Quote the entries below from the line with "(** The id of an exiting process. *)" through the line with "exists gp'. rewrite Ep, Epr. done.", both ends included, and only those lines.

───── Supplied material

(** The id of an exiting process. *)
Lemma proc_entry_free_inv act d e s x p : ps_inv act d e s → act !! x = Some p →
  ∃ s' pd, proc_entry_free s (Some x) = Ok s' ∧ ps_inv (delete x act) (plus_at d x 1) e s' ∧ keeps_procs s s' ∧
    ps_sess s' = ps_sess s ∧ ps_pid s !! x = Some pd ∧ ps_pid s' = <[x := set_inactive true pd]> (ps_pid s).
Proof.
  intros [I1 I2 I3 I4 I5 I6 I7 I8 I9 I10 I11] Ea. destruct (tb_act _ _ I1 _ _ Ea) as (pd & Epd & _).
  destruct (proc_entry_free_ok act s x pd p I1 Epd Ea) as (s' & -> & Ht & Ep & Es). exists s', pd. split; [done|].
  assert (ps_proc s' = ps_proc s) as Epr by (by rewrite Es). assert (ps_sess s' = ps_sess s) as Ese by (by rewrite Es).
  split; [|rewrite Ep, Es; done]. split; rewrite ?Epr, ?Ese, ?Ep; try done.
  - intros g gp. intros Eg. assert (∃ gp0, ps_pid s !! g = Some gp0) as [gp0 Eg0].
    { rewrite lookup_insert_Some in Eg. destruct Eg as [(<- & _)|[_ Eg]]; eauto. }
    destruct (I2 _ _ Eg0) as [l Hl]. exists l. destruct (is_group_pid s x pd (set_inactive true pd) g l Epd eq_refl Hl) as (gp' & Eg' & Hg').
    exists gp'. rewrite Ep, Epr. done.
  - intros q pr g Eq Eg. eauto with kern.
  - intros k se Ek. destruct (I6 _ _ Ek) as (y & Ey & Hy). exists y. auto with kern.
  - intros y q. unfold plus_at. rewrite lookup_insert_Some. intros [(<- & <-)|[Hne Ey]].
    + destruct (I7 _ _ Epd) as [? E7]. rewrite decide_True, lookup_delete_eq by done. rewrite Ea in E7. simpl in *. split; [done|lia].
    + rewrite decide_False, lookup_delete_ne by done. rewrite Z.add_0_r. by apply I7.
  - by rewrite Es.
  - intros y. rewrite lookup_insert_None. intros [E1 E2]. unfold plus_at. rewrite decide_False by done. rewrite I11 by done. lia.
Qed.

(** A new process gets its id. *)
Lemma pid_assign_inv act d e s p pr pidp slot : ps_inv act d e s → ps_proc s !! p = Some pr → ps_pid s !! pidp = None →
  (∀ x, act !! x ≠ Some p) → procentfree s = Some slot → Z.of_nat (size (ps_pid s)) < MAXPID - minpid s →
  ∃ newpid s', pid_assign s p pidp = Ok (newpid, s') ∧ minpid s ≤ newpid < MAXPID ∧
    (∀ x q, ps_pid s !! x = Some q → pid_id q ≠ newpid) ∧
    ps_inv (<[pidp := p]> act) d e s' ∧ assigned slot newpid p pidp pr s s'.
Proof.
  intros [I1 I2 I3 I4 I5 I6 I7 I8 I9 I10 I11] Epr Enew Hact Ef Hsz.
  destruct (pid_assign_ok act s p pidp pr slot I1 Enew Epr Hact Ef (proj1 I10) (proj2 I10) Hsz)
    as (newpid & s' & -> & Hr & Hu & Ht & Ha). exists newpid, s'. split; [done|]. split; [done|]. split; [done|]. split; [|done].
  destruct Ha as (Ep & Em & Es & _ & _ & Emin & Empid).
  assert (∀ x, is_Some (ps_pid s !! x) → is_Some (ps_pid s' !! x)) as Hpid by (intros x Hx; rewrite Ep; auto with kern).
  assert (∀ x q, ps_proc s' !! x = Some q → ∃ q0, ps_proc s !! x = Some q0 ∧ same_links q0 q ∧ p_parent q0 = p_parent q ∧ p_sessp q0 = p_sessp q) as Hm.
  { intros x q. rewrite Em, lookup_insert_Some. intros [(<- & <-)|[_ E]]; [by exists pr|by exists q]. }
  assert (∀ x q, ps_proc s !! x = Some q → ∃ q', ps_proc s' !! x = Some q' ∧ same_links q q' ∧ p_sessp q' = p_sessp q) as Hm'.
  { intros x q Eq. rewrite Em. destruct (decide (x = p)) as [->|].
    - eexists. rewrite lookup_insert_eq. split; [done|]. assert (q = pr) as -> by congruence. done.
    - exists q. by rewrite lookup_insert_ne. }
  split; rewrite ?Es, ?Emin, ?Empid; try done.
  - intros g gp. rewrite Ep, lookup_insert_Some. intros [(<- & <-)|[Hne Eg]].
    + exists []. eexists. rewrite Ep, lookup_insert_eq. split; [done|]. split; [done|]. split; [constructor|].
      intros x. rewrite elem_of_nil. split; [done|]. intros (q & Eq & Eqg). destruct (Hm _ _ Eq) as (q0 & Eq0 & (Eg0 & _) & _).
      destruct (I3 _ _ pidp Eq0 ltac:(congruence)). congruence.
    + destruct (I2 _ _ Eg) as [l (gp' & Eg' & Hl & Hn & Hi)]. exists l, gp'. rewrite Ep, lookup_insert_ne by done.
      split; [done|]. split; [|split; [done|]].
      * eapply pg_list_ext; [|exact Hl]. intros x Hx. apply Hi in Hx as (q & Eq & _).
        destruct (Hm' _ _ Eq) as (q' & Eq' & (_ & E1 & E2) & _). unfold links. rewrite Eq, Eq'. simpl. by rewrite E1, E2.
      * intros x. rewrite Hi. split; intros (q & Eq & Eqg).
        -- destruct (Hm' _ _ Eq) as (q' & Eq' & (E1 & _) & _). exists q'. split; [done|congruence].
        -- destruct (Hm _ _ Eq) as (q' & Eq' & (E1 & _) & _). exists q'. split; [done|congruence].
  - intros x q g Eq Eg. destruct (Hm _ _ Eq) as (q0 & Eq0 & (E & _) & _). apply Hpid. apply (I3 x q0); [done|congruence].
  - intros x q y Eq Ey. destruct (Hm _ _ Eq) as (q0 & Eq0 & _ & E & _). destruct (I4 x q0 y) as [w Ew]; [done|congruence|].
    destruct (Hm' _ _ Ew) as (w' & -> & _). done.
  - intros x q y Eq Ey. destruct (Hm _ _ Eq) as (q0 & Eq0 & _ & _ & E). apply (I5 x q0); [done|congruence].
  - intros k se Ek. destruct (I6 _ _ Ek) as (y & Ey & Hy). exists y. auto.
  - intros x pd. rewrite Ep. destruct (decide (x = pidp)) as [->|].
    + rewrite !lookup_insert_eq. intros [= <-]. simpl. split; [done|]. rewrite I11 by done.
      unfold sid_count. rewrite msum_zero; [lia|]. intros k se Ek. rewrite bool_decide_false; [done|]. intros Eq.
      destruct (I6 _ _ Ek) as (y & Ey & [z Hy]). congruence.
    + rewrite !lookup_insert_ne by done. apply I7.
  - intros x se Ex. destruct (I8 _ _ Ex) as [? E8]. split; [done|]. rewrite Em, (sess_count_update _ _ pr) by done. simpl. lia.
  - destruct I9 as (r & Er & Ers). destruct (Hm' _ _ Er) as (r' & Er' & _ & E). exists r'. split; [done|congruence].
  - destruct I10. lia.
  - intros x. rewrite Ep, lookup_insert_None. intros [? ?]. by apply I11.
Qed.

──────────
───── Supplied material

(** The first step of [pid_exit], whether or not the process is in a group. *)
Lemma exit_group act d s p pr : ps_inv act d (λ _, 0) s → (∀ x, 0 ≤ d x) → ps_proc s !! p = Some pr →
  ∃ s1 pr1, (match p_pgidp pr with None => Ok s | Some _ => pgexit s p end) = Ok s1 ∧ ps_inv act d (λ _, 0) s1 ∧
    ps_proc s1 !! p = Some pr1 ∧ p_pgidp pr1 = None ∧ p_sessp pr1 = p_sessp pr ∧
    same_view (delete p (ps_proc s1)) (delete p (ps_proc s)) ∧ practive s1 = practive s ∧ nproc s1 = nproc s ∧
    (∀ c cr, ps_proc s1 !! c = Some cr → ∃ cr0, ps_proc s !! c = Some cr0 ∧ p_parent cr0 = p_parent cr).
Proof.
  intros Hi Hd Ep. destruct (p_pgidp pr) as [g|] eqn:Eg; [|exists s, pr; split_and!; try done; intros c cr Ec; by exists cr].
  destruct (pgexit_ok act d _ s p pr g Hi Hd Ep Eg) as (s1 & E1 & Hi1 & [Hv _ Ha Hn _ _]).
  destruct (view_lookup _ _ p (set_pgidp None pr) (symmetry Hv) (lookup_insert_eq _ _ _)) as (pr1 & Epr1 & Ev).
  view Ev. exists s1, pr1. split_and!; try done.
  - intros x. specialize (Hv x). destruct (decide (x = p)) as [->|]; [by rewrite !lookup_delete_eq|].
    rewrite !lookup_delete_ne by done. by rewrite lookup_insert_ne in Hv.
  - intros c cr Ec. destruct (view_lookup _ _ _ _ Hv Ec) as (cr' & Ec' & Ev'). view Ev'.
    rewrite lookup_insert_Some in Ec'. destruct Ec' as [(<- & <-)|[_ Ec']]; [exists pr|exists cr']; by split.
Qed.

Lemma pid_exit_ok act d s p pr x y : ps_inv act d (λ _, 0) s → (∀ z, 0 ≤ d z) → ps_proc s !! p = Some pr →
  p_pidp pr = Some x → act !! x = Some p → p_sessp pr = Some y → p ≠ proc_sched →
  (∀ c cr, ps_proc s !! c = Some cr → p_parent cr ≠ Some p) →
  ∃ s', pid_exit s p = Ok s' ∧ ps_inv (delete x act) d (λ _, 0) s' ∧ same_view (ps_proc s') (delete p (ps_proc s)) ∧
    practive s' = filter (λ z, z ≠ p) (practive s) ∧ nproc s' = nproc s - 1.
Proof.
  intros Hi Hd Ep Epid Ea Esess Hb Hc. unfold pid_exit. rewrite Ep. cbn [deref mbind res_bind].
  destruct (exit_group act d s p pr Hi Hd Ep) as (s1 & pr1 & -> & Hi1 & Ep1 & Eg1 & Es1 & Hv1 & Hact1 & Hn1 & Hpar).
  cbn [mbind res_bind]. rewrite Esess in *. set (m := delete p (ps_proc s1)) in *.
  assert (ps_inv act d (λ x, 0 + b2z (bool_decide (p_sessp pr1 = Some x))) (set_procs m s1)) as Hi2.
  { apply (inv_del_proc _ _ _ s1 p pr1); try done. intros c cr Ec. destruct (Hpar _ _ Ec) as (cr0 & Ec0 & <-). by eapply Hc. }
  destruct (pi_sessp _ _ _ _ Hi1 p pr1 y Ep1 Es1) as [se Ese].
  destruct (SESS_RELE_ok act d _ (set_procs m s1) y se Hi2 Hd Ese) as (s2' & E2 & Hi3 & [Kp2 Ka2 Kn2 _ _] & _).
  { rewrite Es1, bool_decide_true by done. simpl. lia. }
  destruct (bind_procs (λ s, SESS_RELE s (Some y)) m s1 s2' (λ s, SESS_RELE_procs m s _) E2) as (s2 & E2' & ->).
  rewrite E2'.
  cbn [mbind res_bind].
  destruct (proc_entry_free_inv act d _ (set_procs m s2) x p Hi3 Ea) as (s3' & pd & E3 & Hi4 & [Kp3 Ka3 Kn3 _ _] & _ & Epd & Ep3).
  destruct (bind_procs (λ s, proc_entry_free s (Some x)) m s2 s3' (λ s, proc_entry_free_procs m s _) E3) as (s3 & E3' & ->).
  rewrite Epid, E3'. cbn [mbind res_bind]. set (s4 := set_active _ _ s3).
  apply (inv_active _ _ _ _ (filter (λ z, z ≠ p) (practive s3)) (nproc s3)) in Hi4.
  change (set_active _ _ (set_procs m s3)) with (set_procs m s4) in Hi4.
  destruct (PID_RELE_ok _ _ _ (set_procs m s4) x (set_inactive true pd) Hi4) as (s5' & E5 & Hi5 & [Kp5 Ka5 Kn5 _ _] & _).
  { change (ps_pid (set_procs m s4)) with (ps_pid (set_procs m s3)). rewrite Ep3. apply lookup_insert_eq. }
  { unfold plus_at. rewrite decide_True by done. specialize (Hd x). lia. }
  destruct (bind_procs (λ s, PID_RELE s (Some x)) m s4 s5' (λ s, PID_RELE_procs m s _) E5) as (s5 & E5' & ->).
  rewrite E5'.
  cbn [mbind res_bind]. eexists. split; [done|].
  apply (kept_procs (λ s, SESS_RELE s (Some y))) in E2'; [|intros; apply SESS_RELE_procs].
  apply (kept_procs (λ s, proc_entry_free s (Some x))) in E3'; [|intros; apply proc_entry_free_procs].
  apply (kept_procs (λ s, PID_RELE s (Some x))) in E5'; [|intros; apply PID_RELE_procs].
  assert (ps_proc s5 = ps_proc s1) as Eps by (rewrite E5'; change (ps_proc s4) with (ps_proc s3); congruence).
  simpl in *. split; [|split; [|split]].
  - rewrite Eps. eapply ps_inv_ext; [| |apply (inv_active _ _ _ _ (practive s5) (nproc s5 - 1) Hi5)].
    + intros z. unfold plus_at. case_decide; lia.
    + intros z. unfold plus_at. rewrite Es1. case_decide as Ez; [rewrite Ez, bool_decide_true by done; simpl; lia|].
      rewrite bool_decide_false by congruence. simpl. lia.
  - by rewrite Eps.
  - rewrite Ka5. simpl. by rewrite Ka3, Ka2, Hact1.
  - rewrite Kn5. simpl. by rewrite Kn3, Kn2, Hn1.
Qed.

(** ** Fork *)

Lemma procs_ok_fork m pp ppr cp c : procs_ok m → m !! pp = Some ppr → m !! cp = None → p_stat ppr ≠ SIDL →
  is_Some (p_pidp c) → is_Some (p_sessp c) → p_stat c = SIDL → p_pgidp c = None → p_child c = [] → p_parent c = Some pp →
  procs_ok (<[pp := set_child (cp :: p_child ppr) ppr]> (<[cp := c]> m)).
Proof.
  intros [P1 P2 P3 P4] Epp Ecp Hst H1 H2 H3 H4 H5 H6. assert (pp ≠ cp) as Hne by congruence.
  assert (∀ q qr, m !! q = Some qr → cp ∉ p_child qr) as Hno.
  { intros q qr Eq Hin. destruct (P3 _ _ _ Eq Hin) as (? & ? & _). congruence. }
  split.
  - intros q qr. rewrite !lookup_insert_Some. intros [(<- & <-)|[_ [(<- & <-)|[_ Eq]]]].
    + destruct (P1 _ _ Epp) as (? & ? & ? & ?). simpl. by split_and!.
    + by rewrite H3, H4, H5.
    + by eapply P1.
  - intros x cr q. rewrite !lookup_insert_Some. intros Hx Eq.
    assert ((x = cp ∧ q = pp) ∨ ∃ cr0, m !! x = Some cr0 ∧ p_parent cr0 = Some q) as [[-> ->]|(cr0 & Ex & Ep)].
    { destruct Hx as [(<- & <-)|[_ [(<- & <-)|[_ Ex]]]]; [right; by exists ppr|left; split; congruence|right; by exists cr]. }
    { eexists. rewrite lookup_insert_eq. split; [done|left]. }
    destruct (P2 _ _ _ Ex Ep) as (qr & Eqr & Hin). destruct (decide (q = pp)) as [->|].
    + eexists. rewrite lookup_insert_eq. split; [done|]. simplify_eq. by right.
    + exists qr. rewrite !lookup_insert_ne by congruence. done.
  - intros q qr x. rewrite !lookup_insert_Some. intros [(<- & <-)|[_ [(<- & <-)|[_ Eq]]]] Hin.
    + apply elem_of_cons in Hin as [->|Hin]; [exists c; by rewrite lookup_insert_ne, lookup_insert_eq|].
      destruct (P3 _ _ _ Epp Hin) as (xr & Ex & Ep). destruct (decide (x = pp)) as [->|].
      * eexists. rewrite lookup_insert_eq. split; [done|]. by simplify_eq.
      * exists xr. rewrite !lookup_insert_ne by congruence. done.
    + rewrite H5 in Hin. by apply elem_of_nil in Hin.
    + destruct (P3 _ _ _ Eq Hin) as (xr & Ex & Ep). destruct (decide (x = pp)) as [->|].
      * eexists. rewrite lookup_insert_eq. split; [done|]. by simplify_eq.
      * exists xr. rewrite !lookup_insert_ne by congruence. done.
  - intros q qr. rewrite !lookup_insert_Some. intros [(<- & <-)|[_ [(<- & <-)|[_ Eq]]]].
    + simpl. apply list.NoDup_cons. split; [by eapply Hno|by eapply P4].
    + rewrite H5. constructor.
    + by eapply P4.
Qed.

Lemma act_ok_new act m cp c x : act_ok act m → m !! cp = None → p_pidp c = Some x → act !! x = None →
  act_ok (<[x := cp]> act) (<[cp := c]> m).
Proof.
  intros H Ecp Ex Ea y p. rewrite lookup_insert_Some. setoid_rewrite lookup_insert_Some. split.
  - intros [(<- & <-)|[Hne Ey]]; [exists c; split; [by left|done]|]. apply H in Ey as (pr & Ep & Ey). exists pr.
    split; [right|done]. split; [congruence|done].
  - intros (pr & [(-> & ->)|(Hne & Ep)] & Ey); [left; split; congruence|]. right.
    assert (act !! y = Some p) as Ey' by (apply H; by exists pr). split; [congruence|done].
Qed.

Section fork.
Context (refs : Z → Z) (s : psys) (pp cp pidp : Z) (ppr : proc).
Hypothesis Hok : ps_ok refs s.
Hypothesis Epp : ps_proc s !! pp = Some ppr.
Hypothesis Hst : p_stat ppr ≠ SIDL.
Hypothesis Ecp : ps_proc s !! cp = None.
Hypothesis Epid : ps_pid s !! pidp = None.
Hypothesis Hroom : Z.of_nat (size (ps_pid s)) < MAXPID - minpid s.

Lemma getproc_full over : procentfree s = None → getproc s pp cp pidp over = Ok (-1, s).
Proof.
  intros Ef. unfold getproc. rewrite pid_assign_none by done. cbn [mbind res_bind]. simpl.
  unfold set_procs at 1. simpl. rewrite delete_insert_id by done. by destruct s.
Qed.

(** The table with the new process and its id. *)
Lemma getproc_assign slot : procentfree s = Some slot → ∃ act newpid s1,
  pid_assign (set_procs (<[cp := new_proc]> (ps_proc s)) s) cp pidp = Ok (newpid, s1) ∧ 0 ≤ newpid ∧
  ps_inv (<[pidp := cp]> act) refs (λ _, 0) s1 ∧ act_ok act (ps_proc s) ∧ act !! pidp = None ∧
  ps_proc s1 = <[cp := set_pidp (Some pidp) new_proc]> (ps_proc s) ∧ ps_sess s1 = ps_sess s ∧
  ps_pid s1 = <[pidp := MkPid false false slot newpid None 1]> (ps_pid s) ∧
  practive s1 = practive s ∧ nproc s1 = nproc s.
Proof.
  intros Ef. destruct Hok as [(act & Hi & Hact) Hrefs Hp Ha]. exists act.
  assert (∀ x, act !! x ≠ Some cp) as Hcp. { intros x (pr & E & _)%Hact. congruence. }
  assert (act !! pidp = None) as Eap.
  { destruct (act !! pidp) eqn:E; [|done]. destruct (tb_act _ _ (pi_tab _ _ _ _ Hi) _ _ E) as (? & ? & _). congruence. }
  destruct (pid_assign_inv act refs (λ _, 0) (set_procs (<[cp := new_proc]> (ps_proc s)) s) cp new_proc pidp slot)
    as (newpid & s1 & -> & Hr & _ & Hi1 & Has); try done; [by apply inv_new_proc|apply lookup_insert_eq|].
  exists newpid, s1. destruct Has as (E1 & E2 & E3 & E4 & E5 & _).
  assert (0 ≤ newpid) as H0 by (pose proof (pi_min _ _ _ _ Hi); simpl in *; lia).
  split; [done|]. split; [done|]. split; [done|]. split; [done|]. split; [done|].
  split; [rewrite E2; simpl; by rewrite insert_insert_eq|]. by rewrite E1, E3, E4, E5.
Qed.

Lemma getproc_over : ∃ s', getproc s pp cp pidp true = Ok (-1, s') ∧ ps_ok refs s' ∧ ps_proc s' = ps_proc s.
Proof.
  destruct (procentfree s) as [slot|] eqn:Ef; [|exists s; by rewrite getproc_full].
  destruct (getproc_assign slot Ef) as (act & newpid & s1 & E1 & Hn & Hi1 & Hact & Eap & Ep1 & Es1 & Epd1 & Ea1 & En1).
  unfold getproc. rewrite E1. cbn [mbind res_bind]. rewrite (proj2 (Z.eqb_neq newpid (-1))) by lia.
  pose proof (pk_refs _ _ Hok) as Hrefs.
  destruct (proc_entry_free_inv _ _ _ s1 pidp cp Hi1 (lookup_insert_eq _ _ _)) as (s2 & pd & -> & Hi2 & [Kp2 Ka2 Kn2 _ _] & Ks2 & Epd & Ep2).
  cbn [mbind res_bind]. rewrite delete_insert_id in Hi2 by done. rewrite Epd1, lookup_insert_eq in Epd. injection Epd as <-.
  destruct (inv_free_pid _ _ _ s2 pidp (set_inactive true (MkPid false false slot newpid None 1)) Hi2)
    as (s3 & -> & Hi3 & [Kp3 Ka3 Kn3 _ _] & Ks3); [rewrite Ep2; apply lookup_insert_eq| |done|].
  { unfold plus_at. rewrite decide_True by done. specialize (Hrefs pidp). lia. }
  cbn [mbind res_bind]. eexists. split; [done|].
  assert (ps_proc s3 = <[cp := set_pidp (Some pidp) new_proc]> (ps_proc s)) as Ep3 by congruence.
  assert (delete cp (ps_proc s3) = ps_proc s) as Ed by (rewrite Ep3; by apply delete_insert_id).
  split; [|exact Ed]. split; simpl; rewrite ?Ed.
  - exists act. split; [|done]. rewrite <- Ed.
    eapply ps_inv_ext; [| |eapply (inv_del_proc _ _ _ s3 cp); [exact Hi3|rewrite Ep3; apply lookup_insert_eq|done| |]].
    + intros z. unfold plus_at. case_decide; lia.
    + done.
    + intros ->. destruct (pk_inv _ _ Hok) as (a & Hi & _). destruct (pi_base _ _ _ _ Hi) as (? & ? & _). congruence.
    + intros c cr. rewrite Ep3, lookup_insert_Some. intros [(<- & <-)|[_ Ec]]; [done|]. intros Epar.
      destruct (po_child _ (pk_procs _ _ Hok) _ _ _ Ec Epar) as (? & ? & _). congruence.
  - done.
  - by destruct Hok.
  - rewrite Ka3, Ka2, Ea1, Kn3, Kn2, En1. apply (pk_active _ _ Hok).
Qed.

──────────
───── Supplied material

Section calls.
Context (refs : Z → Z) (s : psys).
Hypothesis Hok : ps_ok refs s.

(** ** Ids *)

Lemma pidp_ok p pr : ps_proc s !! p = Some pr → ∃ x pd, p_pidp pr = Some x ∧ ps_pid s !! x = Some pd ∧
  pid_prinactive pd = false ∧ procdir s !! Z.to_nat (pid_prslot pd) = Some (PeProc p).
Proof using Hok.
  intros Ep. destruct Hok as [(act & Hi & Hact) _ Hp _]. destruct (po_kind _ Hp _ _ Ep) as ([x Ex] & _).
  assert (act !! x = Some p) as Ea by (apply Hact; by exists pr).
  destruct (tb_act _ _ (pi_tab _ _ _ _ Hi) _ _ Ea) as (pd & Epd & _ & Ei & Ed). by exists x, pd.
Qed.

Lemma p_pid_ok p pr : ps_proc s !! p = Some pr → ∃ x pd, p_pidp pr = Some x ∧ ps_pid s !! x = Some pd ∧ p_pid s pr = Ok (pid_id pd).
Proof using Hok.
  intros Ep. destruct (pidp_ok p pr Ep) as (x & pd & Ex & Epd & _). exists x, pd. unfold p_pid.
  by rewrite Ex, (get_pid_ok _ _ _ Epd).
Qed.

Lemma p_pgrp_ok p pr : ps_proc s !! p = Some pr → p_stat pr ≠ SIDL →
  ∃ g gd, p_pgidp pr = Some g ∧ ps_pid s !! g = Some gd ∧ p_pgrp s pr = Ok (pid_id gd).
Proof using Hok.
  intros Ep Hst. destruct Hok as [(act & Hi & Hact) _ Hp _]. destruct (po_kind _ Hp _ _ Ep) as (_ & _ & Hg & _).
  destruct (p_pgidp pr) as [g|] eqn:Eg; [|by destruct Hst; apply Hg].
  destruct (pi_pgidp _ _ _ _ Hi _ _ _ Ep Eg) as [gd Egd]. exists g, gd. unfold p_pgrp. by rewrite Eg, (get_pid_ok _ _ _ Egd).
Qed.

──────────

Reply to the exercise:
(** The id of an exiting process. *)
Lemma proc_entry_free_inv act d e s x p : ps_inv act d e s → act !! x = Some p →
  ∃ s' pd, proc_entry_free s (Some x) = Ok s' ∧ ps_inv (delete x act) (plus_at d x 1) e s' ∧ keeps_procs s s' ∧
    ps_sess s' = ps_sess s ∧ ps_pid s !! x = Some pd ∧ ps_pid s' = <[x := set_inactive true pd]> (ps_pid s).
Proof.
  intros [I1 I2 I3 I4 I5 I6 I7 I8 I9 I10 I11] Ea. destruct (tb_act _ _ I1 _ _ Ea) as (pd & Epd & _).
  destruct (proc_entry_free_ok act s x pd p I1 Epd Ea) as (s' & -> & Ht & Ep & Es). exists s', pd. split; [done|].
  assert (ps_proc s' = ps_proc s) as Epr by (by rewrite Es). assert (ps_sess s' = ps_sess s) as Ese by (by rewrite Es).
  split; [|rewrite Ep, Es; done]. split; rewrite ?Epr, ?Ese, ?Ep; try done.
  - intros g gp. intros Eg. assert (∃ gp0, ps_pid s !! g = Some gp0) as [gp0 Eg0].
    { rewrite lookup_insert_Some in Eg. destruct Eg as [(<- & _)|[_ Eg]]; eauto. }
    destruct (I2 _ _ Eg0) as [l Hl]. exists l. destruct (is_group_pid s x pd (set_inactive true pd) g l Epd eq_refl Hl) as (gp' & Eg' & Hg').
    exists gp'. rewrite Ep, Epr. done.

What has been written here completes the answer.